International. An engineering research team from Canada's University of Alberta has identified a new material for coatings for high-temperature applications such as hydrogen combustion engines.
The newly developed alloy, AlCrTiVNi5, has superior thermomechanical properties. It includes high stability, low expansion, fracture tolerance, and a valuable combination of strength and ductility. This makes it capable of withstanding environments with high heat and high pressure.
The coating is made from a new alloy composed of metals such as aluminum and nickel. The new material is known as a complex concentrated alloy. It is ideal for coating surfaces that must withstand high temperatures. It includes, for example, gas turbines, power plants, vehicle and aircraft engines.
After identifying AlCrTiVNi5, the team subjected the new alloy to the same high-temperature tests used in existing commercially available alloys. All existing alloys failed after 24 hours or less in the hot, corrosive environment, but the new complex concentrated alloy stood up to the challenge.
Although the new alloy promises to withstand the heat of a hydrogen combustion engine with a high percentage, Liu, the project's supervisor, notes that more studies are needed before it can be widely adopted. Nonetheless, he remains optimistic about its potential.
Compared to commercially available alloys used as coatings in high-temperature applications, the new coating material holds up better than anything else, according to project supervisor Jing Liu, an assistant professor in the Department of Chemical and Materials Engineering. It could prove important for use in hydrogen engines.
Hydrogen is considered one of the cleanest energy sources. It only produces water when it is burned or used in a fuel cell. It plays an important role in Canada and Alberta's emissions reduction targets, for a variety of uses including transportation, home heating, and heavy industry.
One of the challenges of hydrogen adoption is the high temperature at which it burns, which ranges from 600 to 1500 degrees Celsius. These extreme temperatures mean that any mechanical components involved in hydrogen combustion must be able to withstand high temperatures and resist steam corrosion.
Hao Zhang, Jing Liu, Meifeng Li, Xuehai Tan and Haofei Sun.
Currently, most hydrogen combustion engines in commercial applications run on a combination of fuels: natural gas and hydrogen, or diesel and hydrogen. But as more industries work to adopt hydrogen as a primary fuel source, Liu sees the need to prepare for the ultra-high temperature conditions of an engine powered exclusively by hydrogen.

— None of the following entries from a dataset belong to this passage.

(* ===== verification/BybitKline.v ===== *)
(** * The kline adapter: [adapters/bybit_kline.py]

    Closed candles of one symbol and interval from the exchange's rows, newest first, to a
    validated batch, oldest first, written as payload data with its freshness. *)

From stdpp Require Import list strings gmap sorting.
From S2P Require Import Prelude PyList PyStr PyDecimal DecimalFacts PyTime IsoTime PyFloat FloatFacts PyValue Adapters.
From S2P Require Import Candles Serialization Benchmarks MarketParsing.
Open Scope Z_scope.

Module BybitKlineAdapter.
Definition default_base_url : string := "https://api.bybit.com".

Record t : Type := Mk {
  symbol : string;
  interval : CandleInterval.t;
  category : string;
  limit : Z;
  base_url : string;
  name : string }.

Definition new (symbol : string) (interval : CandleInterval.t) (category : string) (limit : Z)
    (base_url : string) : res t :=
  let normalized_symbol := norm_upper symbol in
  let normalized_category := norm_lower category in
  raise_if (str_empty normalized_symbol) "symbol is required" ;;
  raise_if (negb (bool_decide (normalized_category ∈ candle_categories))) "unsupported Bybit kline category" ;;
  raise_if ((limit <? 1) || (1000 <? limit)) "limit must be between 1 and 1000" ;;
  normalized_url ← https_base base_url;
  mret (Mk normalized_symbol interval normalized_category limit normalized_url
          ("bybit-kline-" +:+ CandleInterval.label interval)).

Definition _url (self : t) : string := base_url self +:+ "/v5/market/kline".

Definition request (self : t) : Request :=
  MkRequest (_url self)
    [("category", VStr (category self)); ("symbol", VStr (symbol self));
     ("interval", VStr (CandleInterval.value (interval self))); ("limit", VInt (limit self))].

(** [None] for a candle that is not closed. *)
Definition _parse_row (self : t) (fetched_at : aware) (raw : pyval) : res (option OhlcvCandle) :=
  match raw with
  | VList (r0 :: r1 :: r2 :: r3 :: r4 :: r5 :: r6 :: _) =>
      open_time ← parse_epoch_ms r0 "kline.startTime" false;
      match open_time with
      | Some (AwareDT open_time) =>
          close_time ← date_add open_time (CandleInterval.duration (interval self));
          if py_lt fetched_at close_time then mret None
          else
            open_price ← required_decimal r1 "kline.openPrice" true false;
            high_price ← required_decimal r2 "kline.highPrice" true false;
            low_price ← required_decimal r3 "kline.lowPrice" true false;
            close_price ← required_decimal r4 "kline.closePrice" true false;
            volume ← required_decimal r5 "kline.volume" false true;
            turnover ← required_decimal r6 "kline.turnover" false true;
            Some <$> new_OhlcvCandle CandleSource.BYBIT CandleRole.STRUCTURE_DATA (category self) (symbol self)
              (interval self) (AwareDT open_time) (AwareDT close_time) (Finite open_price) (Finite high_price)
              (Finite low_price) (Finite close_price) (Finite volume) (Finite turnover)
      | _ => Err (ParserError "kline.startTime is required")
      end
  | _ => Err (ParserError "kline row must contain seven values")
  end.

(** The checks of the envelope, down to the rows. *)
Definition result_rows (self : t) (payload : pyval) : res pydict :=
  root ← require_object payload "kline";
  parse_if (negb (is_number (dict_get root "retCode") 0)) "Bybit kline endpoint reported failure" ;;
  result ← require_object (dict_get root "result") "kline.result";
  result_symbol ← require_text (dict_get result "symbol") "kline.result.symbol";
  result_category ← require_text (dict_get result "category") "kline.result.category";
  parse_if (negb (bool_decide (str_upper result_symbol = symbol self))) "Bybit kline symbol mismatch" ;;
  parse_if (negb (bool_decide (str_lower result_category = category self))) "Bybit kline category mismatch" ;;
  mret result.

Definition fetch_batch (self : t) (net : Net) : res Batch.t :=
  payload ← get_json_value net (request self);
  result ← result_rows self payload;
  fetched_at ← checked_clock net;
  raw_rows ← require_list (dict_get result "list") "kline.result.list";
  candles ← mapM (_parse_row self fetched_at) raw_rows;
  Batch.new_CandleBatch CandleSource.BYBIT CandleRole.STRUCTURE_DATA (category self) (symbol self)
    (interval self) (AwareDT fetched_at) (py_sorted open_time (omap id candles)).

Definition freshness_value (s : CandleFreshnessState.t) : string :=
  match s with
  | CandleFreshnessState.OK => "OK"
  | CandleFreshnessState.EMPTY => "EMPTY"
  | CandleFreshnessState.STALE => "STALE"
  | CandleFreshnessState.FUTURE => "FUTURE"
  end.

(** [try: batch = fetch_batch(); freshness = evaluate_candle_freshness(..)] *)
Definition fetch_and_check (self : t) (net : Net) : res (Batch.t * CandleFreshnessReport) :=
  batch ← fetch_batch self net;
  freshness ← evaluate_candle_freshness batch (AwareDT (Batch.fetched_at batch)) None;
  mret (batch, freshness).

Definition load (self : t) (net : Net) : res AdapterPayload.t :=
  match fetch_and_check self net with
  | Err error =>
      latency ← elapsed_ms net;
      mret (AdapterPayload.Mk (name self)
        [("source", VStr (CandleSource.value CandleSource.BYBIT));
         ("role", VStr (CandleRole.value CandleRole.STRUCTURE_DATA));
         ("category", VStr (category self));
         ("symbol", VStr (symbol self));
         ("interval", VStr (CandleInterval.value (interval self)));
         ("status", VStr "DATA_DEGRADED");
         ("candles", VList [])]
        (AdapterHealth.Mk (name self) (failure_state error) (Some latency) (exn_type error)))
  | Ok (batch, freshness) =>
      let data := batch_to_payload_data batch in
      let data := dict_set data "status" (VStr (freshness_value (state freshness))) in
      let data := dict_set data "freshness_age_seconds"
                    (match age_seconds freshness with None => VNone | Some x => VFloat x end) in
      let data := dict_set data "freshness_reasons" (VList (VStr <$> reasons freshness)) in
      latency ← elapsed_ms net;
      mret (AdapterPayload.Mk (name self) data
        (AdapterHealth.Mk (name self)
           (if bool_decide (state freshness = CandleFreshnessState.OK) then AdapterState.OK else AdapterState.DEGRADED)
           (Some latency) (str_join "," (reasons freshness))))
  end.
End BybitKlineAdapter.
Import BybitKlineAdapter.

(** ** Facts *)

Lemma fromtimestamp_representable x d :
  fromtimestamp_utc x = Ok d -> exists a, d = AwareDT a /\ off a = 0 /\ representable a.
Proof.
  unfold fromtimestamp_utc, representable. destruct x as [m e| |]; try done.
  destruct (fratio m e) as [n dd]. destruct (float_ratio _) as [fn fd].
  set (us := _ + rne_div fn fd). destruct (civil_from_days _) as [[y mo] da] eqn:E.
  destruct (_ || _); [done|]. destruct (_ || _); [done|]. destruct (_ || _) eqn:Ey; [done|].
  intros [= <-]. exists (Aware us 0). split_and!; [done..|]. cbn [utc off]. rewrite Z.add_0_r, E. guards.
  split; [lia|done].
Qed.

Lemma parse_epoch_ms_Ok value field d :
  parse_epoch_ms value field false = Ok (Some d) -> exists a, d = AwareDT a /\ off a = 0 /\ representable a.
Proof.
  unfold parse_epoch_ms. rewrite andb_false_r. destruct (is_bool value); [done|].
  destruct (int_of_pyval value) as [ms|e]; [|by case_bool_decide]. intros H. parse_inv.
  destruct (int_truediv ms 1000) eqn:E; try done; parse_inv; simplify_eq; by eapply fromtimestamp_representable.
Qed.

(** What a row that was kept says of its candle. *)
Lemma _parse_row_Ok self fetched raw c :
  _parse_row self fetched raw = Ok (Some c) ->
  candle_wf c /\ off (open_time c) = 0 /\ off (close_time c) = 0 /\ representable (open_time c) /\
  utc (close_time c) <= utc fetched.
Proof.
  unfold _parse_row. destruct raw as [| | | | | |[|r0 [|r1 [|r2 [|r3 [|r4 [|r5 [|r6 ?]]]]]]]|]; try done.
  intros H. parse_inv. destruct v as [[ot|]|]; try done.
  apply parse_epoch_ms_Ok in H0 as (a & [= ->] & Hoff & Hrep).
  apply bind_Ok in H as (ct & [-> _]%date_add_Ok & H).
  destruct (py_lt fetched _) eqn:El; [done|]. parse_inv.
  match goal with Hn : new_OhlcvCandle _ _ _ _ _ _ _ _ _ _ _ _ _ = Ok _ |- _ =>
    rename Hn into Hnew end. injection H as ->.
  split; [by eapply new_OhlcvCandle_wf|]. unfold new_OhlcvCandle in Hnew. res_inv. subst. simpl.
  repeat match goal with H : _aware _ _ = Ok _ |- _ => apply _aware_Ok in H as [= <-] end.
  split_and!; [done|done|done|]. time_to_Z. simpl in *. lia.
Qed.

Lemma elem_of_omap_id {A} (l : list (option A)) x : x ∈ omap id l <-> Some x ∈ l.
Proof. rewrite list_elem_of_omap. naive_solver. Qed.

Lemma fetch_batch_Ok self net b :
  fetch_batch self net = Ok b ->
  batch_wf b /\ Forall candle_wf (Batch.candles b) /\
  Forall (fun c => off (open_time c) = 0 /\ off (close_time c) = 0 /\ representable (open_time c) /\
            utc (close_time c) <= utc (Batch.fetched_at b)) (Batch.candles b) /\
  net_clock net = Ok (AwareDT (Batch.fetched_at b)) /\
  Batch.symbol b = norm_upper (symbol self) /\ Batch.category b = norm_lower (category self) /\
  Batch.interval b = interval self.
Proof.
  unfold fetch_batch. intros H. res_inv.
  apply new_CandleBatch_Ok in H as (fa & [= ->] & -> & Hwf). simpl.
  match goal with Hm : mapM _ _ = Ok ?k |- _ =>
    assert (Forall (fun c => candle_wf c /\ off (open_time c) = 0 /\ off (close_time c) = 0 /\
      representable (open_time c) /\ utc (close_time c) <= utc fa) (py_sorted open_time (omap id k))) as Hall end.
  { rewrite py_sorted_perm. apply Forall_forall. intros c Hc%elem_of_omap_id.
    match goal with Hm : mapM _ _ = Ok _ |- _ => destruct (mapM_elem _ _ _ _ Hm Hc) as (raw & _ & Hraw) end.
    by eapply _parse_row_Ok. }
  split_and!; try done.
  - eapply Forall_impl; [exact Hall|naive_solver].
  - eapply Forall_impl; [exact Hall|naive_solver].
  - match goal with Hc : checked_clock _ = Ok _ |- _ => unfold checked_clock in Hc; res_inv end.
    match goal with Hr : require_aware ?d _ = Ok _ |- _ => destruct d; [|done]; by injection Hr as -> end.
Qed.

Lemma representable_between a b c :
  off b = 0 -> off c = 0 -> off a = 0 -> representable a -> representable b ->
  utc a <= utc c <= utc b -> representable c.
Proof. intros Hb Hc Ha. rewrite !representable_utc by done. lia. Qed.

(** A clock that shows UTC, as the default one does, in a year Python knows. *)
Definition utc_clock (net : Net) : Prop :=
  forall now, net_clock net = Ok (AwareDT now) -> off now = 0 /\ representable now.

Lemma fetch_batch_times self net b : utc_clock net -> fetch_batch self net = Ok b -> batch_times_ok b.
Proof.
  intros Hclock Hb%fetch_batch_Ok. destruct Hb as (_ & Hwf & Ht & Hnow & _).
  apply Hclock in Hnow as [Hoff Hrep]. split; [done|]. rewrite Forall_forall in Hwf, Ht. apply Forall_forall.
  intros c Hc. destruct (Ht c Hc) as (Ho & Hcl & Hr & Hle). split; [done|].
  apply (representable_between (open_time c) (Batch.fetched_at b)); try done.
  destruct (Hwf c Hc) as [_ _ Hd _ _ _ _].
  assert (0 < CandleInterval.duration (Candles.interval c)) by (by destruct (Candles.interval c)). lia.
Qed.

Lemma fetch_and_check_Ok self net b f :
  fetch_and_check self net = Ok (b, f) <->
  fetch_batch self net = Ok b /\
  evaluate_candle_freshness b (AwareDT (Batch.fetched_at b)) None = Ok f.
Proof.
  unfold fetch_and_check. split.
  - intros H. res_inv. by simplify_eq.
  - intros [-> H]. bind_ok. rewrite H. done.
Qed.

(** ** Property *)

(** C26: when the kline adapter reports OK, the runtime store reads from its payload
    exactly the batch that was fetched, whatever else the payload carries; that batch is
    validated, of the configured symbol and interval, holds at least one candle, only
    closed ones, oldest first, and the latest closed at most two intervals before the
    fetch. *)
Theorem kline_payload_is_read_back `{FromIso} self net payload :
  load self net = Ok payload -> utc_clock net ->
  AdapterHealth.state (AdapterPayload.health payload) = AdapterState.OK ->
  exists b c, fetch_batch self net = Ok b /\ batch_from_payload_data (AdapterPayload.data payload) = Ok b /\
    batch_wf b /\ Forall candle_wf (Batch.candles b) /\ Batch.interval b = interval self /\
    Batch.symbol b = norm_upper (symbol self) /\ Batch.latest b = Some c /\
    0 <= utc (Batch.fetched_at b) - utc (close_time c) <= 2 * CandleInterval.duration (interval self).
Proof.
  intros Hload Hclock Hok. unfold load in Hload.
  destruct (fetch_and_check self net) as [[b f]|e] eqn:E.
  2:{ res_inv. subst payload. simpl in Hok. unfold failure_state in Hok. by destruct (is_ValueError e). }
  apply fetch_and_check_Ok in E as [Hb Hf]. pose proof (fetch_batch_times _ _ _ Hclock Hb) as Htimes.
  apply fetch_batch_Ok in Hb as Hs. destruct Hs as (Hwf & Hcw & Hcl & _ & Hsym & _ & Hint).
  apply bind_Ok in Hload as (ms & _ & Hload). apply Ok_inj in Hload. subst payload.
  cbn [AdapterPayload.health AdapterHealth.state] in Hok. case_bool_decide as Hst; [|done].
  pose proof (freshness_default b (Batch.fetched_at b)) as Hfr. rewrite Hf in Hfr. simpl in Hfr.
  rewrite Hst in Hfr. destruct (Batch.latest b) as [c|] eqn:El; [|done]. exists b, c.
  split_and!; try done.
  - cbn [AdapterPayload.data]. rewrite !batch_from_dict_set by set_solver. by apply batch_from_to.
  - unfold Batch.latest in El. apply last_Some_elem_of in El. rewrite Forall_forall in Hcl.
    destruct (Hcl c El) as (_ & _ & _ & ?). lia.
  - injection Hfr as Hfr. unfold freshness_of, time_sub in Hfr. rewrite Hint in Hfr.
    destruct (_ <? - us_per_second); [done|]. destruct (_ <? _) eqn:Elt in Hfr; [done|]. guards. lia.
Qed.

(** Two closed candles and the running one, newest first, as the exchange answers. *)
Definition sample_kline : t :=
  Mk "BTCUSDT" CandleInterval.M5 "linear" 200 "https://api.bybit.com" "bybit-kline-5m".
Definition sample_row (ms : string) (close : string) : pyval :=
  VList (VStr <$> [ms; "10"; "12"; "9"; close; "100"; "1000"]).
Definition sample_kline_net : Net :=
  MkNet
    (fun _ => Ok (VDict [("retCode", VInt 0);
       ("result", VDict [("symbol", VStr "BTCUSDT"); ("category", VStr "linear");
          ("list", VList [sample_row "1700000700000" "11"; sample_row "1700000400000" "10.50";
                          sample_row "1700000100000" "9.5"])])]))
    (fun _ => Ok []) (Ok (AwareDT (Aware 1700000750000000 0))) (float_lit 1 0) (float_lit 2 0).

Lemma kline_payload_is_read_back_witness :
  exists payload b c, load sample_kline sample_kline_net = Ok payload /\
    batch_from_payload_data (AdapterPayload.data payload) = Ok b /\ Batch.latest b = Some c /\
    length (Batch.candles b) = 2%nat /\ close_price c = Dec 1050 (-2).
Proof.
  assert (exists p, load sample_kline sample_kline_net = Ok p) as [p Hp] by (eexists; vm_compute; reflexivity).
  exists p. destruct (kline_payload_is_read_back sample_kline sample_kline_net p) as (b & c & Hb & Hr & _ & _ & _ & _ & Hc & _).
  - exact Hp.
  - intros now [= <-]. split; [reflexivity|]. vm_compute. split; [split; discriminate|reflexivity].
  - vm_compute in Hp. injection Hp as <-. reflexivity.
  - exists b, c. split; [exact Hp|]. split; [exact Hr|]. split; [exact Hc|].
    vm_compute in Hb. injection Hb as <-. vm_compute in Hc. injection Hc as <-. split; reflexivity.
Defined.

"If you want to use a 100 percent hydrogen combustion engine, the flame temperature is extremely high," says Liu, one of the researchers. "Until now, none of the existing metal coatings have been able to work in a 100 percent hydrogen combustion engine. " As we move toward a 100 percent hydrogen combustion engine, we want to know which alloys can withstand the conditions. None of the existing ones did, but we learn valuable insights from these failures."